The Story of Sinalangi

Tangaloa-langi, who was half man and half god, lived in the sky. He sent his daughter, Sinalangi, down to the world to live, but before she left he gave her a mother-of-pearl shell called Tipi, and said, “If men come to make love to you when you go down and live upon the land, throw the Tipi at them. It will cut off their heads and fly back to you.”

Sinalangi had a song for her pearl shell:

Taku tipi e fano ki Olomanga,
Ko te tipi kula ma Apaitoa,
Taki te kafa ma Tangaloa,
Te poipoi ka lele taku tipi
E fano ki te afu ma te afi.

My Tipi goes to Olomanga,
The red Tipi for Apaitoa
? the sennit for Tangaloa,
The division as my Tipi flies
And goes to the smoke and the fire.

Sinalangi married a great chief of the earth, Talitau, and by him bore a son whom they called Apaitoa. After she had lived with Talitau for some time she fell in love with Lesia, his brother, who asked her to marry him. Sinalangi went to her husband and confessed her love for Lesia and pleaded that she might marry him. 

Talitau refused, and though Sinalangi went to him each day, he would not consent. Finally she ran away with Lesia and they lived together in the bush away from the village. They lived there for many years and Sinalangi bore two daughters, Te Titisamakia and Te Titipokia. After the birth of the second daughter, a famine came and no food grew where Lesia and Sinalangi were living. A drought killed all the trees. 

Lesia had to steal food for himself and his family from his brother’s village. When the people discovered that food was disappearing, they banded together to search for the thief. After hunting along the shore and through the forests, they found Lesia hiding in a well and killed him with spears.

Sinalangi waited for many days, but when her husband did not return she sent her daughters to look for him. They found him dead in the well, his body swollen from the water, and trees growing from his back. The girls sang a song to their father and he returned to life.

Te masiku tu tua e tu i te vae
O to ma tamana ko Lesia e.
Matafi.

The small masiku bush stands in the back and stands in the leg
Of my father, Lesia.
Sweep it away.

Lesia went back home with his two daughters. When his disappearance was reported to the village, the men held a council and set out in a war party to find him again.

When Sinalangi saw all the war party approaching her house, she went outside and threw her Tipi at them. Of the hundreds who were before her, all fell dead except the chief, Talitau. He fled back to his village. With the remainder of his villagers he returned to the house of Lesia and Sinalangi. 

Apaitoa, the son of Sinalangi and Talitau, was standing beside his mother holding the Tipi. She ordered him to throw it at the party coming to kill Lesia, but Apaitoa refused to throw it at his own father. Sinalangi took the Tipi from her son and threw at Talitau, killing him and all the people with him.
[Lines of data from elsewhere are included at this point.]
(** The instance exists: update it and tell the phase. *)
Definition reconcile_exists (a : actuator) (originalConditions : list Mapi.Condition)
    : Go world (Result * option goerror) :=
  r ← call a act_Update;
  match r with
  | Some _ =>
      _ ← updateStatus_same originalConditions;
      mret (MkResult false requeueAfter, None)
  | None =>
      t ← in_tenant now;
      _ ← change_machine (conditions.MarkTrue t conditions.InstanceExistsCondition);
      m ← the_machine;
      if negb (machineIsProvisioned m) then
        _ ← updateStatus_same originalConditions;
        mret (MkResult false requeueAfter, None)
      else if negb (machineHasNode m) then
        r ← updateStatus phaseProvisioned None originalConditions;
        mret match r with
        | Some err => (noResult, Some err)
        | None => (MkResult false requeueAfter, None)
        end
      else
        r ← updateStatus phaseRunning None originalConditions;
        mret (noResult, r)
  end.

(** The instance does not exist: it went missing, or it is to be created. *)
Definition reconcile_missing (a : actuator) (originalConditions : list Mapi.Condition)
    : Go world (Result * option goerror) :=
  m ← the_machine;
  if machineIsProvisioned m then
    _ ← set_condition_now (conditions.FalseCondition conditions.InstanceExistsCondition
          conditions.InstanceMissingReason conditions.ConditionSeverityWarning
          "Instance not found on provider");
    r ← updateStatus phaseFailed (Some (ErrorString "Can't find created instance."))
          originalConditions;
    mret (noResult, r)
  else
    _ ← set_condition_now (conditions.FalseCondition conditions.InstanceExistsCondition
          conditions.InstanceNotCreatedReason conditions.ConditionSeverityWarning
          "Instance has not been created");
    if bool_decide (stringPointerDeref (Mapi.Phase (Mapi.Status m)) = "") then
      r ← updateStatus phaseProvisioning None originalConditions;
      mret match r with
      | Some err => (noResult, Some err)
      | None => (MkResult false requeueAfter, None)
      end
    else
      r ← call a act_Create;
      match r with
      | Some err =>
          if isInvalidMachineConfigurationError err then
            r ← updateStatus phaseFailed (Some err) originalConditions;
            mret (noResult, r)
          else mret (delayIfRequeueAfterError err)
      | None => mret (MkResult false requeueAfter, None)
      end.
(* ===== verification/MachineLifecycle.v ===== *)
(** * The life of a machine under the machine controller

    The provider's actuator keeps the promises the machine controller needs,
    and with it the controller neither forgets a virtual machine nor creates
    one it should not.  The last part is about a machine the actuator cannot
    handle. *)

From S2P Require Import Prelude GoStd GoErrors Json ApiTypes ProviderConfig TenantCluster.
From S2P Require Import UserData MachineScope InfraCluster InfraServer Kubevirt Actuator.
From S2P Require Import Conditions NodeUpdate MachineController TenantServer.
From Stdlib Require Import Ascii.
#[local] Open Scope Z_scope.

(** ** The provider keeps the promises *)
Section provider_laws.
Context {TW IW : Type} `{!TenantApi TW, !EventRecorder TW, !NodeApi TW, !MachineApi TW,
  !TenantView (TW:=TW), !TenantLaws (TW:=TW), !EventLaws TW, !MachineLaws (TW:=TW), !YamlLib}
  `{!InfraCluster.Client IW, !Resolver IW, !InfraCluster.ClientView (IW:=IW),
    !InfraCluster.ClientLaws (IW:=IW), !ResolverLaws IW}.
Context (a : actuator).

(** The instance of a machine: the virtual machine of its name. *)
Definition provider_instance (i : IW) (name : string) : Prop :=
  is_Some (vm_at i (a_infraNamespace a) name).

(** It was deleted, and waits for its finalizers. *)
Definition provider_doomed (i : IW) (name : string) : Prop :=
  ∃ vm, vm_at i (a_infraNamespace a) name = Some vm ∧ marked_vm vm.

(** A machine whose virtual machine can be built, or is refused with an
    error: its texts of quantities parse, its spec is not nil. *)
Definition buildable (m : Mapi.Machine) : Prop :=
  match createMachineScope a m with
  | inl sc => outcome_is_panic (CreateVirtualMachineFromMachine sc m) = false
  | inr _ => True
  end.

Lemma createMachineScope_statics m m' :
  statics m' = statics m → createMachineScope a m' = createMachineScope a m.
Proof.
  intros Hst. unfold createMachineScope, CreateMachineScope.
  pose proof (f_equal (λ p, Meta.Labels p.1) Hst) as Hl.
  pose proof (f_equal (λ p, Meta.Name p.1) Hst) as Hn.
  pose proof (f_equal snd Hst) as Hspec. simpl in *. unfold Mapi.GetName.
  by rewrite Hl, Hn, Hspec.
Qed.

Lemma CreateVirtualMachine_statics sc m m' :
  statics m' = statics m →
  CreateVirtualMachineFromMachine sc m' = CreateVirtualMachineFromMachine sc m.
Proof.
  intros Hst. destruct m as [[] [] ?], m' as [[] [] ?]. unfold statics in Hst. simpl in Hst.
  by simplify_eq.
Qed.

Lemma buildable_statics m m' : statics m' = statics m → buildable m → buildable m'.
Proof.
  intros Hst. unfold buildable. rewrite (createMachineScope_statics m m' Hst).
  destruct (createMachineScope a m) as [sc|e]; [|done].
  by rewrite (CreateVirtualMachine_statics sc m m').
Qed.

(** *** The instances

    What the calls of the manager do to them. *)
Section instances.
Context (name : string).
Abbreviation only_adds := (only_adds provider_instance name).
Abbreviation only_removes := (only_removes provider_instance name).
Abbreviation same_instances := (same_instances provider_instance).
Abbreviation at_most_purged := (at_most_purged provider_instance provider_doomed name).

Lemma same_same i i' : InfraCluster.same i i' → same_instances i i'.
Proof. intros (Hs & _) n. unfold provider_instance. by rewrite Hs. Qed.

Lemma vm_becomes_others o i i' :
  vm_becomes (a_infraNamespace a) name o i i' → others_kept provider_instance name i i'.
Proof.
  intros (_ & Hs & _) n Hn. unfold provider_instance. rewrite Hs by congruence. done.
Qed.

Lemma created_adds secret full i i' :
  create_effect (a_infraNamespace a) secret name full i i' → only_adds i i'.
Proof.
  intros (Hs & _ & _ & Hvm). split.
  - intros n Hn. unfold provider_instance. rewrite Hs by congruence. done.
  - unfold provider_instance. intros Hsome.
    destruct Hvm as [[_ ->]|(_ & _ & [->|(Hnone & _)])]; [done..|].
    rewrite Hnone in Hsome. by destruct Hsome.
Qed.

Lemma secret_adds s i i' :
  secret_created (a_infraNamespace a) s i i' → only_adds i i'.
Proof.
  intros (_ & _ & _ & _ & _ & Hs & _). apply same_only_adds. intros n.
  unfold provider_instance. by rewrite Hs.
Qed.

Lemma updated_purged new i i' :
  vm_updated (a_infraNamespace a) name new i i' → at_most_purged i i'.
Proof.
  intros (old & Hold & _ & _ & [Hb|[Hm Hb]] & _).
  - left. intros n. destruct (decide (n = name)) as [->|Hn]; [|by apply (vm_becomes_others _ _ _ Hb)].
    unfold provider_instance. destruct Hb as [-> _]. rewrite Hold. by split.
  - right. split; [by exists old|]. split; [by apply (vm_becomes_others _ _ _ Hb)|].
    unfold provider_instance. rewrite Hold. by eexists.
Qed.
Lemma smooth_deleteNode n : smooth succeeds (deleteNode n).
Proof.
  unfold deleteNode. apply (smooth_bind answered); [apply smooth_in_tenant; auto with go|].
  intros [node|e] Hr; [apply smooth_in_tenant; auto with go|].
  simpl in Hr. rewrite Hr. by apply smooth_ret.
Qed.
End smooth.

(** ** The deletion *)
Section live.
Context {TW IW : Type} `{!TenantApi TW, !EventRecorder TW, !NodeApi TW, !MachineApi TW,
  !StatusConverter, !TenantView (TW:=TW), !TenantLaws (TW:=TW), !EventLaws TW,
  !MachineLaws (TW:=TW), !YamlLib}
  `{!InfraCluster.Client IW, !Resolver IW, !InfraCluster.ClientView (IW:=IW),
    !InfraCluster.ClientLaws (IW:=IW), !ResolverLaws IW}.
Context (upt : TW → Prop) `{!ReliableTenant upt} (upi : IW → Prop) `{!ReliableInfra upi}.
Context (a : actuator) (ns name : string).
Implicit Types (m : Mapi.Machine) (t : TW) (i : IW).
Abbreviation vm_of i := (vm_at i (a_infraNamespace a) name).
Abbreviation ready := (ready (IW:=IW) upt ns name).

(** The virtual machine of the machine can be built. *)
Definition sound m : Prop :=
  ∃ sc vm, createMachineScope a m = inl sc ∧ CreateVirtualMachineFromMachine sc m = Ret (inl vm).

Lemma sound_by_computation m :
  match createMachineScope a m with
  | inl sc => match CreateVirtualMachineFromMachine sc m with Ret (inl _) => true | _ => false end
  | inr _ => false
  end = true → sound m.
Proof.
  unfold sound. destruct (createMachineScope a m) as [sc|]; [|done].
  destruct (CreateVirtualMachineFromMachine sc m) as [[vm|]|] eqn:Hvm; try done. by exists sc, vm.
Qed.

Lemma sound_statics m m' : statics m' = statics m → sound m → sound m'.
Proof.
  intros Hst (sc & vm & Hsc & Hvm). exists sc, vm.
  by rewrite (createMachineScope_statics a m m'), (CreateVirtualMachine_statics sc m m').
Qed.

Definition gone (w : TW * IW) : Prop := vm_of w.2 = None ∧ released ns name w.1.
(** The virtual machine is there until its finalizers have run. *)
Definition marked i : Prop :=
  ∃ vm, vm_of i = Some vm ∧ Meta.DeletionTimestamp (KV.VMMeta vm) ≠ None.

Lemma ready_name m i w : ready m i w → Mapi.GetName w.1 = name.
Proof. by intros [[(_ & ? & _) _] _]. Qed.

(** Exists tells whether the virtual machine is there. *)
Lemma live_provider_Exists m t i :
  upi i → Mapi.GetName m = name →
  wp (Actuator.Exists a)
    (λ r (w' : Actuator.world TW IW),
       r = (bool_decide (is_Some (vm_of i)), None) ∧ w' = (m, (t, i))) no_panic (m, (t, i)).
Proof.
  intros Hi Hn.
  assert (wp (Actuator.Exists a) (λ r (_ : Actuator.world TW IW), r.2 = None) no_panic
            (m, (t, i))) as Hlive.
  { unfold Actuator.Exists. apply wp_bind, wp_the_machine. unfold in_infra. go_step. simpl.
    eapply wp_mono; [by apply (live_Exists upi)|by intros ? ? []|done]. }
  eapply wp_mono; [apply wp_and; [apply Hlive|apply (provider_Exists a m t i)]| |by intros ? ? []].
  intros [b err] w2 [Herr [-> Hex]]. cbn [snd] in Herr. subst err. split; [|done].
  specialize (Hex eq_refl). rewrite Hn in Hex. f_equal. symmetry. unfold provider_instance in Hex.
  destruct b; [by apply bool_decide_eq_true, Hex|].
  apply bool_decide_eq_false. intros Hsome. by discriminate (proj2 Hex Hsome).
Qed.

Lemma live_provider_Delete m i w :
  sound m → ready m i w → upi i →
  wp (Actuator.Delete a)
    (λ r w', succeeds r ∧ ready m w'.2.2 w' ∧ upi w'.2.2 ∧
       (vm_of w'.2.2 = None ∨ marked w'.2.2)) no_panic w.
Proof.
  intros Hm Hw Hi. pose proof (ready_name m i w Hw) as Hname.
  destruct w as [m1 [t j]], Hw as ([Ht Hj] & Hex & Hup). cbn [fst snd] in *. subst j.
  assert (sound m1) as (sc & vm & Hsc & Hvm).
  { eapply sound_statics, Hm. by destruct Ht as (_ & _ & ? & _). }
  unfold Actuator.Delete. apply wp_bind, wp_the_machine. cbn [fst]. rewrite Hsc.
  destruct (createMachineScope_scope a m1 sc Hsc) as [Hns _].
  go_step. unfold on_infra. go_step. simpl.
  eapply wp_mono; [apply wp_and; [by apply (live_Delete upi sc m1 vm)|apply Delete_spec]| |by intros ? ? []].
  rewrite Hns, Hname. intros r [m2 i2] [[-> Hi2] [-> Hd]]. cbn beta iota.
  apply wp_bind, wp_the_machine.
  eapply (wp_smooth upt ns name m i2 (λ _, True)).
  { apply smooth_in_tenant; auto with go. }
  { by split. }
  intros _ w3 _ Hw3. go_step. assert (w3.2.2 = i2) as -> by by destruct Hw3 as [[_ ?] _].
  split_and!; [done..|]. destruct Hd as [[? ->]|[_ [[? _]|(_ & vm' & [? _] & _ & ?)]]];
    [by left|by left|right; by eexists].
Qed.

Definition deletion_outcome m (r : Result * option goerror) (w : Actuator.world TW IW) : Prop :=
  (r = (noResult, None) ∧ gone w.2) ∨
  (r = (MkResult false requeueAfter, None) ∧ marked w.2.2 ∧ ready m w.2.2 w).

Lemma live_give_up m i w :
  ready m i w → vm_of i = None →
  wp (update_finalizers (λ l, Filter l Mapi.MachineFinalizer))
    (λ r w', succeeds r ∧ gone w'.2) no_panic w.
Proof.
  intros (Hw & Hex & Hup) Hvm.
  assert (wp (update_finalizers (λ l, Filter l Mapi.MachineFinalizer))
    (λ r (_ : Actuator.world TW IW), succeeds r) no_panic w) as Hlive.
  { destruct w as [m1 [t j]], Hw as [(Hns & Hn & _ & Hat) _]. simpl in *.
    unfold update_finalizers, change_machine. do 3 go_step. simpl. unfold on_tenant. go_step.
    eapply wp_mono; [apply (live_machine_Update (up:=upt) _ m1); [done| |done]
                    |by intros r [m2 t2] [? _]|done].
    rewrite <-Hns, <-Hn in Hex. exact Hex. }
  eapply wp_mono; [apply wp_and; [apply Hlive|apply (wp_give_up (provider_instance a) ns name m i); [done|]]| |by intros ? ? []].
  { unfold provider_instance. rewrite Hvm. by intros []. }
  intros r w' [-> (_ & Hi & Hr)]. split; [done|]. split; [by rewrite Hi|by apply Hr].
Qed.

Lemma live_reconcile_delete m i w :
  sound m → ready m i w → upi i →
  wp (reconcile_delete (Some (provider a))) (deletion_outcome m) no_panic w.
Proof.
  intros Hm Hw Hi. unfold reconcile_delete, call. apply wp_bind.
  eapply wp_mono; [by apply (live_provider_Delete m i)| |done].
  intros _ w1 (-> & Hw1 & Hi1 & Hvm). cbn beta iota. apply wp_bind, wp_the_machine. cbn beta iota.
  apply wp_bind. pose proof (ready_name m _ w1 Hw1) as Hname.
  destruct w1 as [m1 [t1 i1]]. cbn [fst snd] in *.
  eapply wp_mono; [by apply live_provider_Exists| |done].
  intros _ w2 [-> ->]. cbn beta iota zeta. case_bool_decide as Hex.
  - go_step. right. split; [done|]. split; [|done].
    destruct Hvm as [Hvm|?]; [|done]. destruct Hex. congruence.
  - assert (vm_of i1 = None) as Hnone by by apply eq_None_not_Some.
    apply wp_bind, wp_the_machine.
    eapply (wp_smooth upt ns name m i1 succeeds); [|exact Hw1|].
    { destruct (Mapi.NodeRef _); [by apply smooth_deleteNode|by apply smooth_ret]. }
    intros _ w3 -> Hw3. cbn beta iota. apply wp_bind.
    eapply wp_mono; [by apply (live_give_up m i1)| |done].
    intros _ w4 [-> Hgone]. go_step. by left.
Qed.

Lemma live_reconcile_deleted m i w orig :
  Mapi.MachineFinalizer ∈ finalizers m → sound m → ready m i w → upi i →
  orig = Mapi.Conditions (Mapi.Status w.1) →
  wp (reconcile_deleted (Some (provider a)) orig) (deletion_outcome m) no_panic w.
Proof.
  intros Hf Hm Hw Hi ->. unfold reconcile_deleted. apply wp_bind.
  eapply wp_mono; [apply (smooth_updateStatus upt ns name m i w Hw phaseDeleting); done| |done].
  intros _ w1 [-> Hw1]. cbn beta iota. apply wp_bind, wp_the_machine.
  assert (finalizers w1.1 = finalizers m) as Hf1.
  { apply finalizers_of_statics. by destruct Hw1 as [[(_ & _ & ? & _) _] _]. }
  unfold finalizers at 1 in Hf1. rewrite Hf1. apply Contains_spec in Hf. rewrite Hf. cbn [negb].
  eapply (wp_smooth upt ns name m i succeeds); [|exact Hw1|].
  { destruct (map_index _ _); [by apply smooth_ret|].
    destruct (Mapi.NodeRef _); [by apply smooth_drainNode|by apply smooth_ret]. }
  intros _ w2 -> Hw2. by apply (live_reconcile_delete m i).
Qed.

Abbreviation Reconcile := (Reconcile (Some (provider a)) ns name).

(** The machine is there, to be deleted, and its virtual machine is one that
    can be built. *)
Definition dying t : Prop :=
  ∃ m, machine_at t ns name = Some m ∧ deletion_due m ∧ sound m.

Lemma dying_statics m t :
  statics <$> machine_at t ns name = Some (statics m) → deletion_due m → sound m → dying t.
Proof.
  intros (m' & Hat & Hst)%fmap_Some [Hv Hd Hf] Hs. exists m'. symmetry in Hst.
  split; [done|]. split; [|by eapply sound_statics].
  destruct m as [[] [] ?], m' as [[] [] ?]. unfold statics in Hst. simpl in Hst. by simplify_eq.
Qed.

Lemma live_Reconcile t i :
  dying t → upt t → upi i →
  wp Reconcile
    (λ r w', (r = (noResult, None) ∧ gone w') ∨
             (r = (MkResult false requeueAfter, None) ∧ marked w'.2 ∧ dying w'.1))
    no_panic (t, i).
Proof.
  intros (m & Hat & Hdue & Hm) Ht Hi. apply (live_read upt a ns name m); [done..|].
  destruct (machine_at_named _ _ _ _ Hat) as [Hns Hn], Hdue as [Hv Hud Hf].
  unfold reconcile_machine. apply wp_bind, wp_the_machine. cbn [fst]. rewrite Hv.
  pose proof Hud as Hud'. unfold under_deletion in Hud'. destruct (time_IsZero _); [done|].
  eapply wp_mono; [apply (live_reconcile_deleted m i); [done|done| |done|done]| |done].
  { split; [|done]. split; [|done]. split_and!; try done. simpl. by rewrite Hat. }
  intros r w' [?|(? & ? & [[(_ & _ & _ & Hst) _] _])]; [by left|right]. split_and!; [done..|].
  by eapply dying_statics.
Qed.

(** Any reconciliation, of clusters that are up or not. *)
Lemma any_Reconcile t i :
  dying t →
  let safe : TW * IW → Prop := λ w',
    (dying w'.1 ∨ gone w') ∧ (vm_of i = None → vm_of w'.2 = None) in
  wp Reconcile (λ _, safe) (λ _, safe) (t, i).
Proof.
  intros (m & Hat & Hdue & Hm) safe. pose proof Hdue as [_ Hud _].
  assert (∀ t' i', instances_step (provider_instance a) (provider_doomed a) name m i i' →
    kept_or_gone (provider_instance a) ns name m t' i' → safe (t', i')) as Hsafe.
  { intros t' i' Hstep Hk. split.
    - destruct Hk as [Hst|(Hno & Hl & _)]; [left; by eapply dying_statics|right].
      split; [by apply no_instance|]. unfold released. cbn [fst].
      destruct (stored_finalizers ns name t'); [subst|done]. by intros [_ ?]%elem_of_Filter.
    - intros Hnone. apply no_instance. intros Hinst.
      destruct (instance_due _ _ _ _ _ _ Hstep Hinst) as [[vm Hvm]|[_ ? _ _ _ _]]; congruence. }
  eapply wp_mono; [by apply request_provider|..]; intros ? [t' i'] [(_ & ? & Hk) _];
    apply Hsafe; auto.
Qed.
End live.

(** ** Fair runs

    At each turn the machine is reconciled or others act.  They let the
    machine be deleted, and do not create its virtual machine; a marked
    virtual machine is removed some day; and again and again the machine is
    reconciled while both clusters are up. *)
Record fair_run {TW IW} `{!TenantApi TW, !EventRecorder TW, !NodeApi TW, !MachineApi TW,
    !StatusConverter, !TenantView (TW:=TW), !YamlLib, !InfraCluster.Client IW, !Resolver IW,
    !InfraCluster.ClientView (IW:=IW)}
    (upt : TW → Prop) (upi : IW → Prop) (a : actuator) (ns name : string)
    (turn : nat → bool) (run : nat → TW * IW) : Prop := {
  run_reconcile n : turn n = true →
    ∃ o, Reconcile (Some (provider a)) ns name (run n) = (o, run (S n));
  run_outside n : turn n = false →
    (dying a ns name (run n).1 → dying a ns name (run (S n)).1) ∧
    (vm_at (run n).2 (a_infraNamespace a) name = None →
     vm_at (run (S n)).2 (a_infraNamespace a) name = None);
  run_turns n : ∃ k, (n ≤ k)%nat ∧ turn k = true ∧ upt (run k).1 ∧ upi (run k).2;
  run_removes n : marked a name (run n).2 →
    ∃ k, (n ≤ k)%nat ∧ vm_at (run k).2 (a_infraNamespace a) name = None
}.

Section fair.
Context {TW IW : Type} `{!TenantApi TW, !EventRecorder TW, !NodeApi TW, !MachineApi TW,
  !StatusConverter, !TenantView (TW:=TW), !TenantLaws (TW:=TW), !EventLaws TW,
  !MachineLaws (TW:=TW), !YamlLib}
  `{!InfraCluster.Client IW, !Resolver IW, !InfraCluster.ClientView (IW:=IW),
    !InfraCluster.ClientLaws (IW:=IW), !ResolverLaws IW}.
Context (upt : TW → Prop) `{!ReliableTenant upt} (upi : IW → Prop) `{!ReliableInfra upi}.
Context (a : actuator) (ns name : string) (turn : nat → bool) (run : nat → TW * IW)
  (Hrun : fair_run upt upi a ns name turn run) (Hstart : dying a ns name (run 0%nat).1).
Abbreviation vm_of w := (vm_at (snd w) (a_infraNamespace a) name).

Definition finished : Prop := ∃ n, gone a ns name (run n).

Lemma run_step n :
  dying a ns name (run n).1 →
  (dying a ns name (run (S n)).1 ∨ gone a ns name (run (S n))) ∧
  (vm_of (run n) = None → vm_of (run (S n)) = None).
Proof.
  intros Hd. destruct (turn n) eqn:Ht.
  - destruct (run_reconcile _ _ _ _ _ _ _ Hrun n Ht) as [o Ho].
    destruct (run n) as [t i]. pose proof (any_Reconcile a ns name t i Hd) as Hwp.
    unfold wp in Hwp. rewrite Ho in Hwp. by destruct o.
  - destruct (run_outside _ _ _ _ _ _ _ Hrun n Ht) as [Hkeep Hvm]. split; [left|]; auto.
Qed.

Lemma run_dying n : finished ∨ dying a ns name (run n).1.
Proof.
  induction n as [|n [?|IH]]; [by right|by left|].
  destruct (run_step n IH) as [[?|?] _]; [by right|left; by eexists].
Qed.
After this, Apaitoa and his two sisters, Te Titisamakia and Te Titipokia, played a game called pei with two coconuts. The girls thought they had won the game and sang a little song to Apaitoa, claiming that they were above him because he had lost.

Lalalo, lalo, lalalo e mai koulua e,
Ko Te Titisamakia ma Te Titipokia
E kae la lunga, lalunga e kae.

The two (girls) spring from under, under, under,
Te Titisamakia and Te Titipokia
Go above, above, (they) rise above Paitoa.

Apaitoa turned around and sang the same song, but said that he was above his two sisters. When their mother heard them singing this, she rebuked her daughters for saying that they were superior to their brother. “You are girls,” she said, “and it is right that a boy should be above you.”